• Task inputs
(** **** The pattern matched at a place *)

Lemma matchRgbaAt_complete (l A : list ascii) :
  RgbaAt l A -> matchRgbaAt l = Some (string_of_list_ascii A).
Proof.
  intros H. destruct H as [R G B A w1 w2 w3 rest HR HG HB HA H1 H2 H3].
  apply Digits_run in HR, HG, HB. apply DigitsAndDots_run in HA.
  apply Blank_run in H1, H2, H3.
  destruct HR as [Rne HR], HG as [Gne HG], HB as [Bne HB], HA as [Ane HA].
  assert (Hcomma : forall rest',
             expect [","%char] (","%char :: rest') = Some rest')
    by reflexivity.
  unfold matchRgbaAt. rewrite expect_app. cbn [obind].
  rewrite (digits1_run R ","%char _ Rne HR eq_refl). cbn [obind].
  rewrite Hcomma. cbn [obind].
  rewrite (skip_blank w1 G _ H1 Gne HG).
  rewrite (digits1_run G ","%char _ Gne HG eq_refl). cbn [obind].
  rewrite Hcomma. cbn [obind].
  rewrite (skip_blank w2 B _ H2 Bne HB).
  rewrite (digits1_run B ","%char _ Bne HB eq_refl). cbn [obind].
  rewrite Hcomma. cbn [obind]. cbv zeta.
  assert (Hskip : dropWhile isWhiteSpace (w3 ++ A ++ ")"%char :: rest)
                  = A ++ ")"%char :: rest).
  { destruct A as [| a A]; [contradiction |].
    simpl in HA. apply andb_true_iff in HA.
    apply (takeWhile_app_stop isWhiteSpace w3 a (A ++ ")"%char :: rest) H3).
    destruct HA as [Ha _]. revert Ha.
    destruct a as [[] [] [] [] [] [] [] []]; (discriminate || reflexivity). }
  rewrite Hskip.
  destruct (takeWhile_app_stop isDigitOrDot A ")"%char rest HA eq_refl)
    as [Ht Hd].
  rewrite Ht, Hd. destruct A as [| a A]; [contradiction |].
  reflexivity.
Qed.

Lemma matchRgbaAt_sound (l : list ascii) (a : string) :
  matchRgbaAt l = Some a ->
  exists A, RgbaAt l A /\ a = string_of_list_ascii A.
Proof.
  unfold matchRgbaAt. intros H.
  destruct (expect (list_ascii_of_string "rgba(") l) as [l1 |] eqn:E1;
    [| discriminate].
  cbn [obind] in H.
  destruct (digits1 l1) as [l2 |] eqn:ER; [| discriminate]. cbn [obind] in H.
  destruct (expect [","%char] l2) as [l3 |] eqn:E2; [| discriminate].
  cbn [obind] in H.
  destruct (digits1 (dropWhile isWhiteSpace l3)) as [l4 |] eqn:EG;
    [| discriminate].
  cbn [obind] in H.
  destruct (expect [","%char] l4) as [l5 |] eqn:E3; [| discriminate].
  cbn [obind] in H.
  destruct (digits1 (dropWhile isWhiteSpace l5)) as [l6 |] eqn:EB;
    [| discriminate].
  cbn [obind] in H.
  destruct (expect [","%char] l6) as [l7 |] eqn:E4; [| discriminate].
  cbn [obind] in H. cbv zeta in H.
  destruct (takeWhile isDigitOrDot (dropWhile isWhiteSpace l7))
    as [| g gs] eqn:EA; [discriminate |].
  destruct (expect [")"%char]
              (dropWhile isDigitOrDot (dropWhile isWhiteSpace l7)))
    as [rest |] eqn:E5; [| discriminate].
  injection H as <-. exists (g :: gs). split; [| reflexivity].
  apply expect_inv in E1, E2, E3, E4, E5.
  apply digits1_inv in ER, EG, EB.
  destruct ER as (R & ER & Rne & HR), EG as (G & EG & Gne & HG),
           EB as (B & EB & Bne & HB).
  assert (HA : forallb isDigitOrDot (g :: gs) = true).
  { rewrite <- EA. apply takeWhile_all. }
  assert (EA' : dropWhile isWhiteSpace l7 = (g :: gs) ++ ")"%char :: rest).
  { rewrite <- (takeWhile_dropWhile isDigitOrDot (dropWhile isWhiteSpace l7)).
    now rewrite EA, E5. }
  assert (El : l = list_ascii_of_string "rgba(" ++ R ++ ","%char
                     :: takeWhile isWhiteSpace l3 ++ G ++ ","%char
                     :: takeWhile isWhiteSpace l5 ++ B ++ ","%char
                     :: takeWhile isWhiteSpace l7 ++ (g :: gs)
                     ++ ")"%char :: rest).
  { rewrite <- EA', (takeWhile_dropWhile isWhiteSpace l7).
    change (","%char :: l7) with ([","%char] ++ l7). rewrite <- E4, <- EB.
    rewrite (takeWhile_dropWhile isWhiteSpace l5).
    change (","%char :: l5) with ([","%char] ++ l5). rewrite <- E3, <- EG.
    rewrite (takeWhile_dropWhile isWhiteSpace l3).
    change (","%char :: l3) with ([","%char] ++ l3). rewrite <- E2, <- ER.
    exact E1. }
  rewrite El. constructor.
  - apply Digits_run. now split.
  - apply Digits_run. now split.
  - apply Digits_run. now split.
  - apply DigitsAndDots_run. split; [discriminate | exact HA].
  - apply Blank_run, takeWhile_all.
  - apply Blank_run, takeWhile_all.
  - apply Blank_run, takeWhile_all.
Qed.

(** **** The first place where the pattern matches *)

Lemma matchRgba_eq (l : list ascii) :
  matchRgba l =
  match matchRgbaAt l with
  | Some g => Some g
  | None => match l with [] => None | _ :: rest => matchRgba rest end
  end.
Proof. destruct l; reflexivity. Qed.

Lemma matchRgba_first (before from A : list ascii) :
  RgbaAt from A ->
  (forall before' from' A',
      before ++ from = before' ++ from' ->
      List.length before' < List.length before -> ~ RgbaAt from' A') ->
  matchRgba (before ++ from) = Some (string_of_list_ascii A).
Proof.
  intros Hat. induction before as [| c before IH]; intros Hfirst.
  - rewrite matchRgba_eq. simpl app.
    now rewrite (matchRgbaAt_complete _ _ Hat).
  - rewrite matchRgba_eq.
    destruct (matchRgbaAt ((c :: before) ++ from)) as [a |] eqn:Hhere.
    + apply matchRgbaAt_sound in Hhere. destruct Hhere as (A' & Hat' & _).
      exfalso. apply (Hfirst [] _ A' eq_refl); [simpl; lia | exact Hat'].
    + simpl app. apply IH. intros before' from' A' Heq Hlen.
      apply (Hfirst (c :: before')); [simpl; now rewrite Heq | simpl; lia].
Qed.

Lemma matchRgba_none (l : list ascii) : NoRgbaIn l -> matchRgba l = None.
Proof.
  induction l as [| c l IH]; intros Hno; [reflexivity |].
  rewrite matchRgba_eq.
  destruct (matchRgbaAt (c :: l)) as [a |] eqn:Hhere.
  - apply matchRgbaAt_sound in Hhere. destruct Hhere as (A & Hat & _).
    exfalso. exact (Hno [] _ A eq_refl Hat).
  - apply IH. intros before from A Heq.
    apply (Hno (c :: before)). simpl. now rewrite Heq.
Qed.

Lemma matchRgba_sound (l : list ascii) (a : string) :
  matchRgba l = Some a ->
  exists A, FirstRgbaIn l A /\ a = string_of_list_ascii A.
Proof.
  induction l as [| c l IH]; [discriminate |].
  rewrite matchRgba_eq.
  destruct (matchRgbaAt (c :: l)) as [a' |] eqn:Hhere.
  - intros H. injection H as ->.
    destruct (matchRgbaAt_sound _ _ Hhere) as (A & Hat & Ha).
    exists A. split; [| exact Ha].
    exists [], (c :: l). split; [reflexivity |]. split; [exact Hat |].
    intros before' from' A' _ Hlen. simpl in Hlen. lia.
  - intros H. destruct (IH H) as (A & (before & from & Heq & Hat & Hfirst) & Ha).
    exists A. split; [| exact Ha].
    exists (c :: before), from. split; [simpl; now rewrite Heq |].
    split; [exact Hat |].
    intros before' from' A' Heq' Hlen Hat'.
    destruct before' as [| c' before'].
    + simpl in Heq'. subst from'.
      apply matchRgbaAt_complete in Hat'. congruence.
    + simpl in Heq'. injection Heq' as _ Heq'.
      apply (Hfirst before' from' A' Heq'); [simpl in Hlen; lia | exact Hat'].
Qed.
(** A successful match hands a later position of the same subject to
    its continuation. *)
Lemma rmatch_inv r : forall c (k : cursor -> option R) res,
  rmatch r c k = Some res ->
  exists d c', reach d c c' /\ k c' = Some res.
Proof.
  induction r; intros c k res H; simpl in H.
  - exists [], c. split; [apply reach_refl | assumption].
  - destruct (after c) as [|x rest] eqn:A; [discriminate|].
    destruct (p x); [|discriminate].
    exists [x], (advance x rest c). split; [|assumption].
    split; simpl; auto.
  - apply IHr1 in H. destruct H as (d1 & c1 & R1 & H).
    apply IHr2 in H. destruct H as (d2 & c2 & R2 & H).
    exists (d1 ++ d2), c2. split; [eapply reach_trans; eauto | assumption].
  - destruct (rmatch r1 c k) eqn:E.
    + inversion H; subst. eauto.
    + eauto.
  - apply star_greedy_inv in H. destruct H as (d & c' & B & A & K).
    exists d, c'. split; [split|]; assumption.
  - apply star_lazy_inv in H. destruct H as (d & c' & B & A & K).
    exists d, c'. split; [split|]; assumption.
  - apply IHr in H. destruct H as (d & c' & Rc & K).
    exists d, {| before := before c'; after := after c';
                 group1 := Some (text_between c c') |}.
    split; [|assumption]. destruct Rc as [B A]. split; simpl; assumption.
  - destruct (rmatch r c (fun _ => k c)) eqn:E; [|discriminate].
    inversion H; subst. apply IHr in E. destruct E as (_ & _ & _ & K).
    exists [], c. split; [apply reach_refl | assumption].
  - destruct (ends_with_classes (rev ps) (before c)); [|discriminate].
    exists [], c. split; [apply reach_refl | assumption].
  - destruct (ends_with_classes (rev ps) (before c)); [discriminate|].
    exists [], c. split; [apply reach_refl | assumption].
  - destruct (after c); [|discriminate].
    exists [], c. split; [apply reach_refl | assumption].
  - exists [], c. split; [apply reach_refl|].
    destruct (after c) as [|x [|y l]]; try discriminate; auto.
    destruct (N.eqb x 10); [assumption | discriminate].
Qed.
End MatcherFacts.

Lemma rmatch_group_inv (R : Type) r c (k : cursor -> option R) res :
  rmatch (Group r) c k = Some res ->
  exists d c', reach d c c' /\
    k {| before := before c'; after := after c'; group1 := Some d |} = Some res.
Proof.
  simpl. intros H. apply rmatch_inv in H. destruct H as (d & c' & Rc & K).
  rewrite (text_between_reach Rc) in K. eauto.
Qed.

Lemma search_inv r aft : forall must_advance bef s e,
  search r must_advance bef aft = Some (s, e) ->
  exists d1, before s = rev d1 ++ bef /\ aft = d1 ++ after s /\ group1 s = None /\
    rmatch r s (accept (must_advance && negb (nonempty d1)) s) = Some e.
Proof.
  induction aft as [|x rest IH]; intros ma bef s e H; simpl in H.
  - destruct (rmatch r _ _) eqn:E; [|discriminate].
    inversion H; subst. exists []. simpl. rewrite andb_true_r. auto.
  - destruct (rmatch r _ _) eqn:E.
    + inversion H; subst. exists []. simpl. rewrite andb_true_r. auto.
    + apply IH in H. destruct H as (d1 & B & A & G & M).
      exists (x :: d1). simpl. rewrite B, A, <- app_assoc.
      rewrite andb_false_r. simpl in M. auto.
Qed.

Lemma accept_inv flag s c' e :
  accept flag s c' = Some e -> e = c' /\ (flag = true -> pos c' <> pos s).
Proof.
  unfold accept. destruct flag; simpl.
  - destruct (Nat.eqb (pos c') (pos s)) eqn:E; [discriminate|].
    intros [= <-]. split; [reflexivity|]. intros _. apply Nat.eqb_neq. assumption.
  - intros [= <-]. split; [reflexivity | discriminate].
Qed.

• Problem
Go through the listing above and write out exactly the lines starting with the one holding "intros Hat. induction" and running through the one holding "- intros H. injection H as ->.", ends included, and no others.

• Response area
  intros Hat. induction before as [| c before IH]; intros Hfirst.
  - rewrite matchRgba_eq. simpl app.
    now rewrite (matchRgbaAt_complete _ _ Hat).
  - rewrite matchRgba_eq.
    destruct (matchRgbaAt ((c :: before) ++ from)) as [a |] eqn:Hhere.
    + apply matchRgbaAt_sound in Hhere. destruct Hhere as (A' & Hat' & _).
      exfalso. apply (Hfirst [] _ A' eq_refl); [simpl; lia | exact Hat'].
    + simpl app. apply IH. intros before' from' A' Heq Hlen.
      apply (Hfirst (c :: before')); [simpl; now rewrite Heq | simpl; lia].
Qed.

Lemma matchRgba_none (l : list ascii) : NoRgbaIn l -> matchRgba l = None.
Proof.
  induction l as [| c l IH]; intros Hno; [reflexivity |].
  rewrite matchRgba_eq.
  destruct (matchRgbaAt (c :: l)) as [a |] eqn:Hhere.
  - apply matchRgbaAt_sound in Hhere. destruct Hhere as (A & Hat & _).
    exfalso. exact (Hno [] _ A eq_refl Hat).
  - apply IH. intros before from A Heq.
    apply (Hno (c :: before)). simpl. now rewrite Heq.
Qed.

Lemma matchRgba_sound (l : list ascii) (a : string) :
  matchRgba l = Some a ->
  exists A, FirstRgbaIn l A /\ a = string_of_list_ascii A.
Proof.
  induction l as [| c l IH]; [discriminate |].
  rewrite matchRgba_eq.
  destruct (matchRgbaAt (c :: l)) as [a' |] eqn:Hhere.
  - intros H. injection H as ->.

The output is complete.